Speaking with IndieWire, Miller sounded far more cheery than we’ve heard from him in the past about his ability to move forward with the sequels, and this might be a rare instance where we can all be grateful for a corporate takeover. Miller explained that, now that AT&T has bought out Warner Bros., things seem to be moving in a much better direction:
There are two stories, both involving Mad Max, and also a Furiosa story. We’re still solving, we’ve got to play out the Warners thing, it seems to be pretty clear that it’s going to happen.
It all started because of the chaos at Warner Bros. and not Kevin Tsujihara, it was pre all that. He wasn’t the antagonist, because a lot of people didn’t know what was going on and were not prepared to make a definitive stand; everybody was running around fearful, it seems, through three regimes. It was hard to get anyone’s attention, so we went to litigation. The chaos has stabilized and it’s become extremely positive as the dust seems to have settled after [the AT&T merger].

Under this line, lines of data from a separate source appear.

(** Zero-padded numbers of one width compare as strings the way they
    compare as numbers. *)
Lemma lex_compare_zfill (k : nat) :
  forall a b : Z,
    0 <= a < 10 ^ Z.of_nat k -> 0 <= b < 10 ^ Z.of_nat k ->
    lex_compare (map code (zfill k a)) (map code (zfill k b)) = (a ?= b).
Proof.
  induction k as [| k IH]; intros a b Ha Hb.
  - simpl in *. assert (a = 0) as -> by lia. assert (b = 0) as -> by lia. reflexivity.
  - rewrite Nat2Z.inj_succ, Z.pow_succ_r in Ha, Hb by lia.
    cbn [zfill]. rewrite !map_app.
    rewrite lex_compare_app by (rewrite !length_map, !length_zfill; reflexivity).
    pose proof (Z.div_mod a 10 ltac:(lia)) as Ea.
    pose proof (Z.div_mod b 10 ltac:(lia)) as Eb.
    pose proof (Z.mod_pos_bound a 10 ltac:(lia)) as Ma.
    pose proof (Z.mod_pos_bound b 10 ltac:(lia)) as Mb.
    rewrite IH by lia.
    cbn [map lex_compare]. rewrite !code_digit_of by lia.
    destruct (Z.compare_spec (a / 10) (b / 10)) as [Hq | Hq | Hq].
    + destruct (Z.compare_spec (48 + a mod 10) (48 + b mod 10)) as [Hr | Hr | Hr];
        symmetry; [apply Z.compare_eq_iff | apply Z.compare_lt_iff | apply Z.compare_gt_iff];
        lia.
    + symmetry. apply Z.compare_lt_iff. lia.
    + symmetry. apply Z.compare_gt_iff. lia.
Qed.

It’s unclear how many movies he’s actually discussing from this quote. He’s either got two Mad Max sequels in the works and a Furiosa spin-off, or one Mad Max sequel and one Furiosa spin-off. Whatever the outcome, we don’t know very much about them other than Miller’s previous claim that one of the installments will be called Mad Max: The Wasteland.
Miller’s company, Kennedy Miller Mitchell, sued WB over an unpaid multi-million dollar bonus that was supposed to pay out if the final cost of Fury Road‘s production came in under $157 million USD. It did not, but Miller and company counter that the cost overrun was because WB created “substantial changes and delays.” It sounds like now the two sides have seen sense or WarnerMedia, the new entertainment company formed after the AT&T buyout, is more interested in the money they can make off of Miller’s future work than the money they’ll lose paying his bonus.